Or Bourneville, persuadé du contraire, affine cette définition.
Il met en exergue par exemple « la multiplicité de ses manifestations, la variabilité de son intensité. Il nuance les conditions de son apparition, (…), il prend en compte l’environnement sanitaire et sociale de son développement » (Yves, 2007, p.145). A la fin du XIXème siècle, ses réflexions l’amène à créer les premières classes spécialisées en France. En Europe et en Amérique du Nord, le XIXème siècle est également synonyme de l’industrialisation, de l’urbanisation et de l’immigration. A ce moment-là, la population commence « à croire au potentiel des personnes handicapées et aux possibilités que leur réadaptation et leur éducation contribuent à améliorer leur qualité de vie et à favoriser une certaine implication dans la société » (Beauregard et Trépanier, 2010, p.34). En ce sens, diverses institutions, en particulier pour les personnes malentendantes et malvoyantes voient le jour. Ces dernières seraient finalement douées d’une certaine forme d’intelligence. Des personnages comme l’Abbé de l’Epée (1712-1789) et Louis Braille (1809-1852) appuient cette idée, en créant, respectivement, le langage gestuel et l’écriture tactile. Durant ce même siècle, en France, par l’intermédiaire de Napoléon Bonaparte et la création d’écoles publiques et gratuites, l’instruction se démocratise (De Grandmont, 2010). En Suisse, la Constitution de 1874 rend elle aussi l’école obligatoire. Cependant, cette loi n’est d’emblée pas respectée. De manière générale, les familles préfèrent que leurs enfants travaillent aux champs ou dans les usines pour subvenir à leurs besoins, la survie primant sur l’éducation. L’instruction est donc tout d’abord réservée à l’élite de la société. Il faut attendre la Loi fédérale de 1877 concernant le travail dans les fabriques, qui interdit aux entreprises d’engager des enfants de moins de quatorze ans, pour voir apparaître un nouveau public sur les bancs d’école.

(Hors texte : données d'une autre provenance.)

(** [DataclassArray.size]: [np_utils.size_of(self._shape)]. *)
Definition size (d : DataclassArray) : result nat :=
  size_of <- np_utils_getattr "size_of" ;;
  np_utils_call size_of (_shape d).

(** The truth value of [self.shape]: a non-empty tuple. *)
Definition truthy_shape (s : option Shape) : bool :=
  match s with
  | Some (_ :: _) => true
  | _ => false
  end.

(** [DataclassArray.__len__] *)
Definition __len__ (d : DataclassArray) : result nat :=
  match shape d with
  | Some (n :: _) => Ok n
  | _ => Raise (LenOfUnsized (qualname (cls d)) (shape d))
  end.

(** [DataclassArray.__bool__] *)
Definition __bool__ (d : DataclassArray) : result bool :=
  if truthy_shape (shape d) then
    n <- __len__ d ;;
    if n =? 0 then Raise (TruthValueAmbiguous (qualname (cls d))) else Ok true
  else Ok true.

(** The first two statements of [DataclassArray.__getitem__]: the index
    tuple that is then applied to the value of every active field (by the
    backend's own indexing). *)
Definition getitem_indices (d : DataclassArray) (indices : _IndicesArg)
  : result _Indices :=
  _to_absolute_indices (index_exp indices) (shape d).

(** [replace = edc.dataclass_utils.replace]: a new instance of the same
    class, built by the constructor from the fields of [d] and the
    changes. *)
Definition replace (d : DataclassArray) (changes : list (string * DcOrArray))
  : result DataclassArray :=
  new (cls d)
    (changes ++
     map (fun f => (f_name f, f_value f))
       (filter (fun f => negb (existsb (String.eqb (f_name f)) (map fst changes)))
          (_all_array_fields d)))
    (other_values d).

(** [DataclassArray._map_field] *)
Definition _map_field (d : DataclassArray)
  (fn : _ArrayField -> result DcOrArray)
  (nest_fn : option (_ArrayField -> result DcOrArray))
  : result DataclassArray :=
  let _apply_field_dn (f : _ArrayField) :=
    if is_dataclass (f_meta f) then
      match nest_fn with
      | None => Raise NestedNotSupported
      | Some nest => nest f
      end
    else fn f in
  new_values <- mapM (fun f => v <- _apply_field_dn f ;; Ok (f_name f, v))
                  (_array_fields d) ;;
  replace d new_values.
(** ** Outcomes and the execution monad *)

Inductive outcome (A : Type) : Type :=
| Returned (a : A)
| Panicked (e : error)
| OutOfFuel.

Arguments Returned {A} a.
Arguments Panicked {A} e.
Arguments OutOfFuel {A}.

#[export] Instance outcome_eq_dec `{EqDecision A} : EqDecision (outcome A).
Proof. solve_decision. Defined.

Definition exec (W A : Type) : Type := W → outcome A * W.

#[export] Instance exec_ret {W} : MRet (exec W) :=
  λ A a w, (Returned a, w).

#[export] Instance exec_bind {W} : MBind (exec W) :=
  λ A B k m w,
    match m w with
    | (Returned a, w') => k a w'
    | (Panicked e, w') => (Panicked e, w')
    | (OutOfFuel, w') => (OutOfFuel, w')
    end.

Definition gets {W A} (f : W → A) : exec W A := λ w, (Returned (f w), w).
Definition modify {W} (f : W → W) : exec W unit := λ w, (Returned (), f w).
Definition panic {W A} (e : error) : exec W A := λ w, (Panicked e, w).
Definition out_of_fuel {W A} : exec W A := λ w, (OutOfFuel, w).

(** [defer d body]: Go's [defer d()] placed before [body].  The deferred
    call runs when the body returns and when it panics; a panic of the
    deferred call replaces the body's outcome. *)
Definition defer {W A} (d : exec W unit) (body : exec W A) : exec W A :=
  λ w,
    match body w with
    | (OutOfFuel, w1) => (OutOfFuel, w1)
    | (r, w1) =>
        match d w1 with
        | (Returned _, w2) => (r, w2)
        | (Panicked e, w2) => (Panicked e, w2)
        | (OutOfFuel, w2) => (OutOfFuel, w2)
        end
    end.

(** [terminates r]: the run did not exhaust the model's fuel. *)
Definition terminates {A} (r : outcome A) : bool :=
  match r with OutOfFuel => false | _ => true end.

Definition panics {A} (r : outcome A) : bool :=
  match r with Panicked _ => true | _ => false end.

(** ** Automation *)

Create HintDb exec discriminated.
Create Rewrite HintDb exec_simpl.

Ltac exec_unfold :=
  unfold mbind, mret, exec_bind, exec_ret, gets, modify, panic, out_of_fuel in *.

Ltac case_run :=
  repeat match goal with
  | |- context [match ?m ?w with pair _ _ => _ end] =>
      let r := fresh "r" in let w' := fresh "w" in let E := fresh "E" in
      destruct (m w) as [r w'] eqn:E; try destruct r
  end.

(** ** Laws of the monad, stated pointwise *)

Section exec_laws.
Context {W A B C : Type}.
Implicit Types (w : W) (a : A).

Lemma exec_bind_ret_l a (k : A → exec W B) w : (mret a ≫= k) w = k a w.
Proof. reflexivity. Qed.

Lemma exec_bind_ret_r (m : exec W A) w : (m ≫= mret) w = m w.
Proof. exec_unfold. by destruct (m w) as [[] ?]. Qed.

Lemma exec_bind_assoc (m : exec W A) (k : A → exec W B) (h : B → exec W C) w :
  ((m ≫= k) ≫= h) w = (m ≫= (λ a, k a ≫= h)) w.
Proof. exec_unfold. by destruct (m w) as [[] ?]. Qed.

Lemma exec_bind_returned (m : exec W A) (k : A → exec W B) w a w' :
  m w = (Returned a, w') → (m ≫= k) w = k a w'.
Proof. exec_unfold. by intros ->. Qed.

Lemma exec_bind_panicked (m : exec W A) (k : A → exec W B) w e w' :
  m w = (Panicked e, w') → (m ≫= k) w = (Panicked e, w').
Proof. exec_unfold. by intros ->. Qed.

Lemma defer_returned (d : exec W unit) (body : exec W A) w a w1 w2 :
  body w = (Returned a, w1) → d w1 = (Returned (), w2) →
  defer d body w = (Returned a, w2).
Proof. unfold defer. by intros -> ->. Qed.

Lemma defer_panicked (d : exec W unit) (body : exec W A) w e w1 w2 :
  body w = (Panicked e, w1) → d w1 = (Returned (), w2) →
  defer d body w = (Panicked e, w2).
Proof. unfold defer. by intros -> ->. Qed.

(** A deferred call that returns leaves the body's outcome in place. *)
Lemma defer_run (d : exec W unit) (body : exec W A) w r w1 w2 :
  body w = (r, w1) → terminates r = true → d w1 = (Returned (), w2) →
  defer d body w = (r, w2).
Proof. unfold defer. intros -> Hr ->. by destruct r. Qed.

Lemma gets_run (f : W → A) w : gets f w = (Returned (f w), w).
Proof. done. Qed.

End exec_laws.

#[export] Hint Rewrite @exec_bind_ret_l @exec_bind_ret_r : exec_simpl.

(** ** Strings

    stdpp keeps [simpl] from unfolding string concatenation; these are its
    equations. *)

Lemma string_app_cons (c : ascii) (s1 s2 : string) :
  String c s1 +:+ s2 = String c (s1 +:+ s2).
Proof. reflexivity. Qed.

Lemma string_app_nil_l (s : string) : "" +:+ s = s.
Proof. reflexivity. Qed.

Lemma string_app_assoc (s1 s2 s3 : string) :
  (s1 +:+ s2) +:+ s3 = s1 +:+ (s2 +:+ s3).
Proof.
  induction s1 as [|c s1 IH]; [done|]. by rewrite !string_app_cons, IH.
Qed.

Lemma string_app_nil_r (s : string) : s +:+ "" = s.
Proof. induction s as [|c s IH]; [done|]. by rewrite string_app_cons, IH. Qed.

Lemma string_app_length (s1 s2 : string) :
  String.length (s1 +:+ s2) = String.length s1 + String.length s2.
Proof.
  induction s1 as [|c s1 IH]; [done|]. rewrite string_app_cons. simpl.
  by rewrite IH.
Qed.

#[export] Hint Rewrite string_app_cons string_app_nil_l string_app_assoc
  string_app_nil_r : exec_simpl.

(** ** Lists *)

Section lists.
Context {A : Type}.
Implicit Types (l : list A).

Lemma list_filter_none (P : A → Prop) `{∀ x, Decision (P x)} l :
  Forall (λ x, ¬ P x) l → filter P l = [].
Proof. induction 1; [done|]. by rewrite filter_cons_False. Qed.

Lemma list_filter_all (P : A → Prop) `{∀ x, Decision (P x)} l :
  Forall P l → filter P l = l.
Proof. induction 1; [done|]. rewrite filter_cons_True by done. by f_equal. Qed.

Lemma forallb_elem_of (f : A → bool) l :
  forallb f l = true ↔ ∀ x, x ∈ l → f x = true.
Proof. rewrite forallb_forall. by setoid_rewrite list_elem_of_In. Qed.

Lemma forallb_false_elem_of (f : A → bool) l :
  forallb f l = false ↔ ∃ x, x ∈ l ∧ f x = false.
Proof.
  induction l as [|x l IH]; simpl.
  - split; [done|]. by intros (? & ?%elem_of_nil & _).
  - rewrite andb_false_iff, IH. setoid_rewrite elem_of_cons. naive_solver.
Qed.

L’arrivée en masse à l’école d’enfants considérés comme différents impose aux institutions scolaires de nouvelles réflexions. Il s’agit dès lors d’accueillir des enfants qui interrompaient ou ne débutaient même pas de scolarisation et de mettre en place les conditions nécessaires à cet accueil (Tremblay, 2012). Cependant, aussitôt, les enseignants mettent en évidence de grandes différences de niveaux entre des élèves du même âge. Certains se retrouvent rapidement en-dehors de la norme de leur groupe-classe. Les institutions scolaires craignent alors que ces élèves ne ralentissent le rythme de toute la classe. Cela suppose qu’il faille établir des critères pour repérer quels enfants sont capables de suivre le cursus ordinaire ou non. Pour ce qui est des élèves en situation de handicap, cela paraît relativement évident. Au contraire, en ce qui concerne les élèves ayant des difficultés intellectuelles légères, des troubles d’apprentissage ou du comportement, la création d’un outil est nécessaire (Tremblay, 2012). En 1905, en France, Binet et Simon développent l’échelle métrique de l’intelligence. Cette dernière classe les individus en deux catégories dichotomiques : les « intelligents » et les « non-intelligents » (De Grandmont, 2010). Elle constitue le principal outil utilisé à des fins de placement des élèves à besoins éducatifs particuliers dans des classes spécialisées. Progressivement, se crée deux réseaux d’école distincts: un cursus pour les élèves ordinaires et un autre pour les élèves à besoins éducatifs particuliers (De Grandmont, 2010). Nous parlons alors de différenciation structurale, dans le sens où des enfants d’un même âge ne fréquentent ni la même filière ni les mêmes locaux, selon s’ils ont des besoins éducatifs particuliers ou non. Ces cursus distincts ont pour intention « d’obtenir des groupes homogènes » (Curonici, 2006, p.3).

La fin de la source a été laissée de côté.